Below for everyone to share an example of Python+pandas analysis Nginx log, with a good reference value, I hope to be helpful to everyone. Come and see it together.
Demand
By analyzing the Nginx access log, we get the maximum response time, minimum, average and number of accesses for each interface.
Implementation principle
The Nginx log uriuriupstream_response_time field is stored in the dataframe of pandas, which is then implemented by grouping and data statistic functions.
Realize
1. Preparatory work
#创建日志目录 for storing the log mkdir/home/test/python/log/log# create file for storing $uri $upstream _response_time fields extracted from the Nginx log touch/home/test /python/log/log.txt# installation related modules Conda Create-n science numpy scipy matplotlib pandas# installation generate EXECL table related modules pip install XLWT
2. Code implementation
#!/usr/local/miniconda2/envs/science/bin/python#-*-coding:utf-8-*-#统计每个接口的响应时间 # Please create Log.txt in advance and set Logdirimport Sysimport Osimport Pandas as Pdmulu=os.path.dirname (__file__) #日志文件存放路径logdir = "/home/test/python/log/log" # Log related fields required to store statistics Logfile_format=os.path.join (Mulu, "Log.txt") print "read from logfile \ n" for Eachfile in Os.listdir (logdir ): Logfile=os.path.join (Logdir,eachfile) with open (logfile, ' R ') as Fo:for line in Fo:spline=line.split () #过滤字段中异常部 Sub if spline[6]== "-": Pass elif spline[6]== "GET": Pass elif spline[-1]== "-": Pass Else:with Open (LOGFI Le_format, ' a ') as Fw:fw.write (Spline[6]) fw.write (' \ t ') Fw.write (Spline[-1]) fw.write (' \ n ') print "output Panda "#将统计的字段读入到dataframe中reader =pd.read_table (logfile_format,sep= ' t ', engine= ' python ', names=[" interface "," Reponse_time "], header=none,iterator=true) loop=truechunksize=10000000chunks=[]while loop:try:chunk=reader.get_ Chunk (chunksize) chunks.append (chunk) except Stopiteration:loop=false print "Iteration is stopped. " Df=pd.concat (chunks) #df =df.set_index ("interface") #df =df.drop (["GET", "-"]) df_groupd=df.groupby (' interface ') df_ Groupd_max=df_groupd.max () df_groupd_min= df_groupd.min () df_groupd_mean= Df_groupd.mean () df_groupd_size= df_ Groupd.size () #print df_groupd_max#print df_groupd_min#print df_groupd_meandf_ana=pd.concat ([df_groupd_max,df_ groupd_min,df_groupd_mean,df_groupd_size],axis=1,keys=["Max", "Min", "average", "count"]) print "Output Excel" Df_ Ana.to_excel ("Test.xls")

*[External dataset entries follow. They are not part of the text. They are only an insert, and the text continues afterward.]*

Definition pctChangeFromBits (oldBits newBits : number) : result number :=
  oldT <- compactToTarget oldBits ;;
  newT <- compactToTarget newBits ;;
  ratioFp <- bigint_div (oldT * SCALE) newT ;;
  let ratio := JS.div (JS.of_Z ratioFp) (JS.of_Z SCALE) in
  Ok (JS.mul (JS.sub ratio (JS.of_Z 1)) (JS.of_Z 100)).

(** ** Activation height *)

Definition lower_ascii (c : ascii) : ascii :=
  let n := N_of_ascii c in
  if ((65 <=? n) && (n <=? 90))%N then ascii_of_N (n + 32) else c.

(** [String.prototype.toLowerCase] on the ASCII letters.  The only other
    code point that lowers to an ASCII letter is the Kelvin sign (to k),
    and no network name below contains a k. *)
Fixpoint toLowerCase (s : string) : string :=
  match s with
  | EmptyString => EmptyString
  | String c s' => String (lower_ascii c) (toLowerCase s')
  end.

(** [network || '']. *)
Definition or_empty (network : string) : string :=
  match network with
  | EmptyString => EmptyString
  | _ => network
  end.

Definition getActivationHeight (network : string) : number :=
  let n := toLowerCase (or_empty network) in
  if String.eqb n "mainnet" || String.eqb n "main" then JS.of_Z 115000
  else JS.of_Z 0.

Definition BLOCK_SECONDS_TARGET : number := JS.of_Z 60.
Definition TESTNET_MAX_BLOCK_SECONDS : number := JS.of_Z 1200.
Definition DIGI_MAX_UP : number := JS.lit_33_34.
Definition DIGI_MAX_DOWN : number := JS.neg JS.lit_33_34.

(** ** The block provider and the snapshot *)

Record Block : Type := { bits : number; timestamp : number }.

(** What the estimator and the facade read from [blocks]: [None] stands for
    a missing method or a result that is not of the expected type. *)
Record BlocksApi : Type := {
  getBlocks : option (list Block);
  getLastDifficultyAdjustmentTime : option number;
  getPreviousDifficultyRetarget : option number;
  getCurrentBlockHeight : option number;
  getQuarterEpochBlockTime : option number
}.

Record DifficultyAdjustment : Type := {
  progressPercent : number;
  difficultyChange : number;
  estimatedRetargetDate : number;
  remainingBlocks : number;
  remainingTime : number;
  previousRetarget : number;
  previousTime : number;
  nextRetargetHeight : number;
  timeAvg : number;
  adjustedTimeAvg : number;
  timeOffset : number;
  expectedBlocks : number
}.

(** [a[i]] on an array: [undefined] out of range. *)
Definition at_index {A : Type} (a : list A) (i : Z) : option A :=
  if i <? 0 then None else nth_error a (Z.to_nat i).

(** [blocks.getBlocks?.() ?? []]. *)
Definition blocksCache (blocks : BlocksApi) : list Block :=
  match getBlocks blocks with Some c => c | None => [] end.

(** ** The two-argument change between bits *)

(** [calcBitsDifference], with [config.MEMPOOL.NETWORK] as an argument.
    Here [getCurrentBlockHeight] is [Some h] when the method exists and
    returns the number [h], and [None] when the provider has no such
    method, which gives height 0. *)
Definition calcBitsDifference
    (blocks : BlocksApi) (network : string) (oldBits newBits : number)
  : result number :=
  let height :=
    match getCurrentBlockHeight blocks with
    | Some h => h
    | None => JS.of_Z 0
    end in
  let activation := getActivationHeight network in
  raw <- pctChangeFromBits oldBits newBits ;;
  if JS.lt height activation
  then Ok (JS.Math_max (JS.Math_min raw (JS.of_Z 300)) (JS.of_Z (-75)))
  else Ok (JS.Math_max (JS.Math_min raw DIGI_MAX_UP) DIGI_MAX_DOWN).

3. The printed form is as follows:
Points
1. If the log file is large, read not to use ReadLines (), ReadLine (), will read all the logs to memory, resulting in memory full. Therefore, the use of the in-line-fo iteration in this way, basically does not account for memory.
2. Read the Nginx log, you can use Pd.read_table (Log_file, sep= ", iterator=true), but here we set the SEP does not match the normal segmentation, so first the Nginx split with split, And then deposit Pandas.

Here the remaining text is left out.